Por
  • David Serrano-Dolader

Cabizbajo

Un refugiado ucraniano se despide de su familia mientras el tren se prepara para partir.
Cabizbajo
Matthew Hatcher

Semana Santa que tiene mucho más de semana que de santa, excelencia en las aulas que tiene bastante más de colador que de seleccionador, presión impositiva que presiona a los que más sienten la presión, inflación galopante que no hay bridas que refrenen, cultura de la paz abocada a la barbarie de la matanza: primavera invernal, otoño veraniego, invierno primaveral, verano otoñal. 
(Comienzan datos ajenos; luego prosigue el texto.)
(** * School attendance tracker: the attendance store, the edit session
      and the two report exporters of [App.tsx], with the constants of
      [constants.ts] and the types of [types.ts]. *)

From Stdlib Require Import ZArith String Ascii List DecimalString.
From Stdlib Require Import Floats.SpecFloat.
From stdpp Require Import base decidable countable option list gmap fin_maps strings sorting.

Local Open Scope Z_scope.
Local Open Scope string_scope.

(** ** types.ts *)

(** [enum ClassGrade]: five members, each with a string value. *)
Inductive ClassGrade : Type :=
  | SIXTH
  | SEVENTH
  | EIGHTH
  | NINTH
  | TENTH.

(** The string value of an enum member; it is the key under which the
    grade lives in the attendance object and the text printed in a report. *)
Definition grade_value (g : ClassGrade) : string :=
  match g with
  | SIXTH => "6th Grade"
  | SEVENTH => "7th Grade"
  | EIGHTH => "8th Grade"
  | NINTH => "9th Grade"
  | TENTH => "10th Grade"
  end.

(** [interface DailyAttendanceRecord].  The two fields are JavaScript
    numbers that hold integers: the only writer is
    [parseInt(e.target.value, 10) || 0].  They are modelled as [Z]; a
    negative or an oversized count is representable, as it is in the
    program. *)
Record DailyAttendanceRecord : Type := mkRecord {
  present : Z;
  absent : Z
}.

(** [type ClassAttendanceData]: a JavaScript object from grade value to an
    object from date string to record.  Both levels are used as maps
    only: every reader goes through a key, and the exporters sort the
    date keys they collect. *)
Abbreviation DateMap := (gmap string DailyAttendanceRecord).
Abbreviation ClassAttendanceData := (gmap string (gmap string DailyAttendanceRecord)).

(** The edit buffer [editingDailyAttendance]: grade value to pending pair. *)
Abbreviation EditBuffer := (gmap string DailyAttendanceRecord).

(** ** constants.ts *)

Definition CLASS_GRADES : list ClassGrade :=
  [SIXTH; SEVENTH; EIGHTH; NINTH; TENTH].

Definition CLASS_STRENGTHS (g : ClassGrade) : Z :=
  match g with
  | SIXTH => 19
  | SEVENTH => 48
  | EIGHTH => 47
  | NINTH => 56
  | TENTH => 66
  end.

(** ** App.tsx: the attendance store *)

(** [CLASS_GRADES.reduce((acc, grade) => { acc[grade] = {}; return acc; }, {})] *)
Definition INITIAL_CLASS_ATTENDANCE_DATA : ClassAttendanceData :=
  foldl (fun acc grade => <[grade_value grade := (∅ : DateMap)]> acc) ∅ CLASS_GRADES.

(** [data[grade]?.[date]], read among the keys the two objects hold
    themselves.  The program's read goes on to [Object.prototype] when the
    date map lacks the key, so the two agree unless [date] is the name of
    one of its members (see [Object_prototype_keys] and [read_daily]
    below).  The selected date and every date the component writes come
    from [toISOString], which never gives such a name; the exporters read
    under every date key of the store, and agree with the program on the
    stores of [plain_dates]. *)
Definition lookup_record (data : ClassAttendanceData) (grade date : string)
  : option DailyAttendanceRecord :=
  match data !! grade with
  | Some dates => dates !! date
  | None => None
  end.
Así vamos, ¡y vamos mal! ¿Razones para el optimismo? Pocas, frágiles y escurridizas. Ese padre que, en Ucrania, apoya su mano en la ventanilla exterior del tren para chocarla -cristal por medio- con la manita de su hijo, que parte hacia ningún sitio conocido mientras papá se encamina hacia todos los horrores desconocidos. ¿Metáfora? Ni tan siquiera: ¡realidad, vida… o muerte, más bien!

Sabemos cómo debería ser la realidad, pero la realidad no lo sabe y nosotros somos incapaces de ayudarla a dar pasos bien orientados. En cada cruce de caminos, el mundo parece elegir la senda equivocada. Cada metro, el precipicio se nos acerca; y, a pesar de ello, nosotros mismos aceleramos el paso con una inconciencia alocada, caótica, suicida.

No es ya la bizantina discusión de la botella medio vacía o medio llena; es que la botella es opaca, inaccesible, lejana. Y, cuando la tiremos, será en el contenedor de plástico aunque sea de vidrio: solo para fastidiar, únicamente para reivindicar nuestra impotencia, pataleo del artista antes de meter la cabeza en la boca del león.

Como diría el loco: en abril, disgustos mil.